Look through the records below for the line with "(* ===== verification/Multiexp.v ===== *)". Return that line and each one after it up to and including the line with "The block of", exactly.

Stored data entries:
● ● ● ● ●
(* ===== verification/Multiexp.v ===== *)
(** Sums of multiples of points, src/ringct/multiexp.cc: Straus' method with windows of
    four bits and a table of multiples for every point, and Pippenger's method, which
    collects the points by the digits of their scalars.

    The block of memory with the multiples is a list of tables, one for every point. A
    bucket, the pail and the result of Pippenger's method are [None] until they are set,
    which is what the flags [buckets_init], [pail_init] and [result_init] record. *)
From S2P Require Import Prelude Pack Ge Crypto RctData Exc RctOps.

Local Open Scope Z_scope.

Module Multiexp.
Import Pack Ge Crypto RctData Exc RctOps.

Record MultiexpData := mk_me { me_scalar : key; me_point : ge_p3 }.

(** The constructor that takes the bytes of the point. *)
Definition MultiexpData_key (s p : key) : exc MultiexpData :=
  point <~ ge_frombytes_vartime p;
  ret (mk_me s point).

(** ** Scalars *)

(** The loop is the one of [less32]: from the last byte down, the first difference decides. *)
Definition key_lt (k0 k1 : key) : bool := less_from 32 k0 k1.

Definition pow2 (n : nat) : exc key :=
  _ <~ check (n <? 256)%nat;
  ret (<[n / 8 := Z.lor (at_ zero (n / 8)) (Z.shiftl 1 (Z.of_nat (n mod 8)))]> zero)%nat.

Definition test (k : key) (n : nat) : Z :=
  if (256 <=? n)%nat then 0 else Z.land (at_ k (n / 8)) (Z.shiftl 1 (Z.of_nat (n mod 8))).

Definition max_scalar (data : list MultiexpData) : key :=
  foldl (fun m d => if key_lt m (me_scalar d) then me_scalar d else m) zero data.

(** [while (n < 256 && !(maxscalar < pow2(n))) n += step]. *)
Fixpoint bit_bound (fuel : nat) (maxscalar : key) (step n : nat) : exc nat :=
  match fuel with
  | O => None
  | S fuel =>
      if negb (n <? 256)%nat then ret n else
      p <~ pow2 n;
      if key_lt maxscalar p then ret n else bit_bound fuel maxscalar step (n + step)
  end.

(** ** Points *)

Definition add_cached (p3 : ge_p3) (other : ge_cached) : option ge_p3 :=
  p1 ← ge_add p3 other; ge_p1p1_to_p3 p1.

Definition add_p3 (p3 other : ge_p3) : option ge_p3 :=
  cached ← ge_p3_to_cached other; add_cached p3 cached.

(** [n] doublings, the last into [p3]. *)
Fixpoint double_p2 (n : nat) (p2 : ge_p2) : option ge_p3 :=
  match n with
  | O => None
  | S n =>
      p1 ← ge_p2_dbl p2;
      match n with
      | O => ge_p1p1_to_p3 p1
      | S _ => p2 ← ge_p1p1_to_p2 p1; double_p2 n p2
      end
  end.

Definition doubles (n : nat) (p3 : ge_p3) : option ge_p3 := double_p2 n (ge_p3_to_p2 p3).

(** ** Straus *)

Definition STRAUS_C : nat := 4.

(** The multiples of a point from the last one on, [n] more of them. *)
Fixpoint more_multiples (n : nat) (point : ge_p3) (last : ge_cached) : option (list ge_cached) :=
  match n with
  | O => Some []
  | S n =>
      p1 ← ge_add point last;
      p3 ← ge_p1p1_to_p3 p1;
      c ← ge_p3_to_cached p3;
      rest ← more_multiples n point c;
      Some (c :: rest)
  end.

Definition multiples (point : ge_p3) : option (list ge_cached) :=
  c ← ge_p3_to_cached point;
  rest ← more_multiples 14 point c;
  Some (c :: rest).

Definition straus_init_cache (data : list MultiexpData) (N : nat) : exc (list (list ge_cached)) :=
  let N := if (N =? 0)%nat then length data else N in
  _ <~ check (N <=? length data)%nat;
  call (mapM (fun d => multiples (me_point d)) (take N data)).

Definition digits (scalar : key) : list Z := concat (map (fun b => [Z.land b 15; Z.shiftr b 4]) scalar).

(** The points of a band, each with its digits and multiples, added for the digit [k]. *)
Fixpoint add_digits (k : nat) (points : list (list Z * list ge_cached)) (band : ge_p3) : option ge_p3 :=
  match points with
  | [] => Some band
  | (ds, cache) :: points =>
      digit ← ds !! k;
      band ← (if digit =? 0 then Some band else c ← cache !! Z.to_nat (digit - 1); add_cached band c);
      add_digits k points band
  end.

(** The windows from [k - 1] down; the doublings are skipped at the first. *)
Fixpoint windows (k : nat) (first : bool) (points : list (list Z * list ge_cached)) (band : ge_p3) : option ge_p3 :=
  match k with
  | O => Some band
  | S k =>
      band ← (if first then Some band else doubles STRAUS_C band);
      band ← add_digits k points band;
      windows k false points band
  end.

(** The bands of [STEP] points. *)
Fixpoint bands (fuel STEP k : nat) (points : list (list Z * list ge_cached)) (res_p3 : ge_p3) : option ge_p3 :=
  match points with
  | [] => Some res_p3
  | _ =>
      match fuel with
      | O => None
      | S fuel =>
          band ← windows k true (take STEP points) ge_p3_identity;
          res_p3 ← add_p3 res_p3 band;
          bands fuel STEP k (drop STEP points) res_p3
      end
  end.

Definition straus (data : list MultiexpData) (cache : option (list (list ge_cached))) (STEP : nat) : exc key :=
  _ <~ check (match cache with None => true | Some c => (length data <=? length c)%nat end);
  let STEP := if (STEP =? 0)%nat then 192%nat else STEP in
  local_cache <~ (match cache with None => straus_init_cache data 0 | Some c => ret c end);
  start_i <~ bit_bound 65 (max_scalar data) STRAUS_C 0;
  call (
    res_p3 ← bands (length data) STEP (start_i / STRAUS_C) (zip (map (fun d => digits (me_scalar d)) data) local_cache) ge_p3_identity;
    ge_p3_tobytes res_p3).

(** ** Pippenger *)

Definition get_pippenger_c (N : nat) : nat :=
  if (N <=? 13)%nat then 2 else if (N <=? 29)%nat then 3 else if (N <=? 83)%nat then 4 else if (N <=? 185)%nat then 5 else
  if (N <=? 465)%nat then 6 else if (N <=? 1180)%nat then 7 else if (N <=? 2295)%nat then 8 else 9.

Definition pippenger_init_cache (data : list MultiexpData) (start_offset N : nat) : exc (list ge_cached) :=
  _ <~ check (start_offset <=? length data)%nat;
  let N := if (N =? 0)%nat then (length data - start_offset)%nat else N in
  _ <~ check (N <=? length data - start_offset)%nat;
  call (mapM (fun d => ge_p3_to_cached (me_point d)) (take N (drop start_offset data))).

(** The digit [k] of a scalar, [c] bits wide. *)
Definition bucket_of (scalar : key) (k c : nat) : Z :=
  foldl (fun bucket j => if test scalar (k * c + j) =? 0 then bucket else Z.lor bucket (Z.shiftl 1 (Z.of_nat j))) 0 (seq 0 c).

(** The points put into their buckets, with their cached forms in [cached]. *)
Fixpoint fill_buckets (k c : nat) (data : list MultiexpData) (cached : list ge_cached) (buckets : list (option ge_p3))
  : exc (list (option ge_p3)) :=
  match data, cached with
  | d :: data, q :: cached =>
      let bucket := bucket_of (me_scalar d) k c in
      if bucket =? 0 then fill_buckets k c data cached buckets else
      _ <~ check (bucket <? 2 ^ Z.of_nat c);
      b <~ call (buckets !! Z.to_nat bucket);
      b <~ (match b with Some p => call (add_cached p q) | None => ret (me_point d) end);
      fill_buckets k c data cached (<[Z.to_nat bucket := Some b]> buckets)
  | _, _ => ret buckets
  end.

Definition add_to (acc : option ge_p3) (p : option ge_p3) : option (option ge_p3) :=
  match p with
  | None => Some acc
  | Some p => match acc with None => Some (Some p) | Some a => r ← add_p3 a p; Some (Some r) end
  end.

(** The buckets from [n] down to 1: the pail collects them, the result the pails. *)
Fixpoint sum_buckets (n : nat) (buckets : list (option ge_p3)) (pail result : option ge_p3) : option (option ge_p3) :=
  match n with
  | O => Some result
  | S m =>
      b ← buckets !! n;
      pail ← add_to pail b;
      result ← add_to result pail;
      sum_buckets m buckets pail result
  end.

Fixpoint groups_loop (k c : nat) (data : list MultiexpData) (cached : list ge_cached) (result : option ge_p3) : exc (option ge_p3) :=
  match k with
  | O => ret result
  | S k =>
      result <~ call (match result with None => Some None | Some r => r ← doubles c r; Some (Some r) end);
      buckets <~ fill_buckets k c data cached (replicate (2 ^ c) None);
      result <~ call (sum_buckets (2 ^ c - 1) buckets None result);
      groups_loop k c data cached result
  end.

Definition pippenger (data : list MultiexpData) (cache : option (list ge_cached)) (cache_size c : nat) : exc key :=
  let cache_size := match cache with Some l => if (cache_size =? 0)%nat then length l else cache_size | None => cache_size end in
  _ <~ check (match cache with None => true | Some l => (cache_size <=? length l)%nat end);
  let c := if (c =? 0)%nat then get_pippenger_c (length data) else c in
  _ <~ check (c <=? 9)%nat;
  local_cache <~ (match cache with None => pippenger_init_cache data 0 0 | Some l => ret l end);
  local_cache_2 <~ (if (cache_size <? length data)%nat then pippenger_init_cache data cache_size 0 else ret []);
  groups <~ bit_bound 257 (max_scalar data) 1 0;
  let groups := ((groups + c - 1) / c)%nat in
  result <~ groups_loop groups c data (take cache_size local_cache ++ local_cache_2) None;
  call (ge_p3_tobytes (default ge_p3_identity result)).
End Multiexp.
● ● ● ● ●
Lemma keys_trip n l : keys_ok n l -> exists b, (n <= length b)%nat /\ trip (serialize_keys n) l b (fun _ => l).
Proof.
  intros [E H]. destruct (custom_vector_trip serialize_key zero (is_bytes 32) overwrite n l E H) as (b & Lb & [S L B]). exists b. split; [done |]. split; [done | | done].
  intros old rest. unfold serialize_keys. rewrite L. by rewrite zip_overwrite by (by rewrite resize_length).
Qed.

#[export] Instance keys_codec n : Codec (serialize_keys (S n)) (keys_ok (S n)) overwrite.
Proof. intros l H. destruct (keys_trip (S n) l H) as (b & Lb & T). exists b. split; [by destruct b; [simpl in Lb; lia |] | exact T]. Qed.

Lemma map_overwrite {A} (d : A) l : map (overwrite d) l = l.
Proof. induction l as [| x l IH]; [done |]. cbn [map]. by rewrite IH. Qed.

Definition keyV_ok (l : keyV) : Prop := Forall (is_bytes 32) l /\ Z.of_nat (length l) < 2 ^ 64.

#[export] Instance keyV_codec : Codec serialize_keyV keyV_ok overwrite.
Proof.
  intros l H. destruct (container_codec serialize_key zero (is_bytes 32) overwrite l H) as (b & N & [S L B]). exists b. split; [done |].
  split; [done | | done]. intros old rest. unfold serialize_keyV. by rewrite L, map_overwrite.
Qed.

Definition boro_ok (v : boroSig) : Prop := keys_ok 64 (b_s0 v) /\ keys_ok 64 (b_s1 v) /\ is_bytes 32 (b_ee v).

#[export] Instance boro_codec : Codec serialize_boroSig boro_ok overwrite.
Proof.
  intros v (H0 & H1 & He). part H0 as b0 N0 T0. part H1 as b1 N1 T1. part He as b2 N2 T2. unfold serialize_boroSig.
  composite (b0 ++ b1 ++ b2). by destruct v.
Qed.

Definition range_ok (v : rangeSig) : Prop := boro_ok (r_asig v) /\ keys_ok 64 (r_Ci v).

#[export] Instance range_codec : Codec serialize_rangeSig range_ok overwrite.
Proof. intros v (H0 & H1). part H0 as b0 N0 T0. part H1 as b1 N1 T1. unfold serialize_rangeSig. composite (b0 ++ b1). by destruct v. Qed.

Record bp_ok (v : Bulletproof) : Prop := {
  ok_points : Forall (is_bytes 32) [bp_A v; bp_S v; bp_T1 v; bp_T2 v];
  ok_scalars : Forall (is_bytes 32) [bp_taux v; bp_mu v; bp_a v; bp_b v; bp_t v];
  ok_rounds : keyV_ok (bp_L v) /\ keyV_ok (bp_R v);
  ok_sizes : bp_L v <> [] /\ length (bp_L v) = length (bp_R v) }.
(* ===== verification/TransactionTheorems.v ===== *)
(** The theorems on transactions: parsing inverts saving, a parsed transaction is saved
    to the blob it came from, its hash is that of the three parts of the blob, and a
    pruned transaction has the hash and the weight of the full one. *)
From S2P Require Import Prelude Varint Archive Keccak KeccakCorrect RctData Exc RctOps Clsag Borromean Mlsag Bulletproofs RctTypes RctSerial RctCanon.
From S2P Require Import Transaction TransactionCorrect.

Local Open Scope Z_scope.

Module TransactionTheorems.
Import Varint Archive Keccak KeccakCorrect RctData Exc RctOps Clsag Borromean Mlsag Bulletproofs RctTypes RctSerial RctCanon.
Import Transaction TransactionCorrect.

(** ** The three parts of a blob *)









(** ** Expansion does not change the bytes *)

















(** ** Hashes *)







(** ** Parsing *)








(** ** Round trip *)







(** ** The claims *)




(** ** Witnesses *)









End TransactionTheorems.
● ● ● ● ●
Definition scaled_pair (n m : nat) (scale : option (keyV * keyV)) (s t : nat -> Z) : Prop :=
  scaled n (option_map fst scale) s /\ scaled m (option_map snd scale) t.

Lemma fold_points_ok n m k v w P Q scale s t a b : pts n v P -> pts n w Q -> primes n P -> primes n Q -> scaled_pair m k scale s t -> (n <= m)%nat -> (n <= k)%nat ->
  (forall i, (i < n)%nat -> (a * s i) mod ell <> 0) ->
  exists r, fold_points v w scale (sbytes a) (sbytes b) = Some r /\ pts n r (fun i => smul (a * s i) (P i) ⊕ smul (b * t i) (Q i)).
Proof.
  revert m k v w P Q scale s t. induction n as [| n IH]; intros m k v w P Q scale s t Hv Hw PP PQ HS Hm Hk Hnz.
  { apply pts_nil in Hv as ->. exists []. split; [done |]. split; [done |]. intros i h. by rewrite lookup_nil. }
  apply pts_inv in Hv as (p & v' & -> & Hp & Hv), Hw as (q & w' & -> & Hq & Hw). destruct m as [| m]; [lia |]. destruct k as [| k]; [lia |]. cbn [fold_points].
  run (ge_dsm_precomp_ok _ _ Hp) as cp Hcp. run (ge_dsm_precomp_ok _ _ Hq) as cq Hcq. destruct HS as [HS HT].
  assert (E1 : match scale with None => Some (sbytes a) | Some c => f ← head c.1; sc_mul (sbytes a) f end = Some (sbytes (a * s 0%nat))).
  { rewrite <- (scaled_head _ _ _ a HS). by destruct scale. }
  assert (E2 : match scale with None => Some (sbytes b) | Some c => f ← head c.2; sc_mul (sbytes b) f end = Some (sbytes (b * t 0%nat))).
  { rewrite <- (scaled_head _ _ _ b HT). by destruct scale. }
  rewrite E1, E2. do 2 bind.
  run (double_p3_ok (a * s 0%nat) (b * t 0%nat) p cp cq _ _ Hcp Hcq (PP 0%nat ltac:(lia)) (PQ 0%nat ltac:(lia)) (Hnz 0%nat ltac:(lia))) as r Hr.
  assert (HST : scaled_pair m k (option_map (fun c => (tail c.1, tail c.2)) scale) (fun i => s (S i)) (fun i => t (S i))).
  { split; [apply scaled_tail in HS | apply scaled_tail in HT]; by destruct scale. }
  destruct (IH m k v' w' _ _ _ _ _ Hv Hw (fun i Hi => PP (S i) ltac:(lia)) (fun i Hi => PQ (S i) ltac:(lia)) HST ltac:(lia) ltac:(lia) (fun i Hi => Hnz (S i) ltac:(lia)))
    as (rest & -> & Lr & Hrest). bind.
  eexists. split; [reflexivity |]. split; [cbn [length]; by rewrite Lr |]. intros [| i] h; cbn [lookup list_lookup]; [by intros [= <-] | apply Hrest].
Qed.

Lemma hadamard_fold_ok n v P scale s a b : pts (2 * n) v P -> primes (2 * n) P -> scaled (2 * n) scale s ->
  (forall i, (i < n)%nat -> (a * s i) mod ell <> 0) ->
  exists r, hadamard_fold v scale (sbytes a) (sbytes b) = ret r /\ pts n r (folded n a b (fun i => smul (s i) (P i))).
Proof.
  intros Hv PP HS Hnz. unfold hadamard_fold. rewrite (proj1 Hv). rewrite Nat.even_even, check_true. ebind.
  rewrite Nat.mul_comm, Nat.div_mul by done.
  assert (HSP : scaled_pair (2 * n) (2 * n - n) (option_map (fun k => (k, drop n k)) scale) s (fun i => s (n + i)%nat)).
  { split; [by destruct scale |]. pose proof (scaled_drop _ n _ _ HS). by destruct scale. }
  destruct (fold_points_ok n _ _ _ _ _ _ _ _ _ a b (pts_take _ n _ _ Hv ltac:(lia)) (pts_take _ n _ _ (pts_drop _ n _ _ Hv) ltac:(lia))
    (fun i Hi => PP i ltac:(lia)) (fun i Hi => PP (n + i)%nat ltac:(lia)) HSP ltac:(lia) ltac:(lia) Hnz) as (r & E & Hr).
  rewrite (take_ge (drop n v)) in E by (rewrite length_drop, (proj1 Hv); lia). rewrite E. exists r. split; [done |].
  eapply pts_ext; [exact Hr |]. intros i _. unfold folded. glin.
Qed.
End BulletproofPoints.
● ● ● ● ●
_Response for this exercise_
(* ===== verification/Multiexp.v ===== *)
(** Sums of multiples of points, src/ringct/multiexp.cc: Straus' method with windows of
    four bits and a table of multiples for every point, and Pippenger's method, which
    collects the points by the digits of their scalars.

    The block of memory with the multiples is a list of tables, one for every point. A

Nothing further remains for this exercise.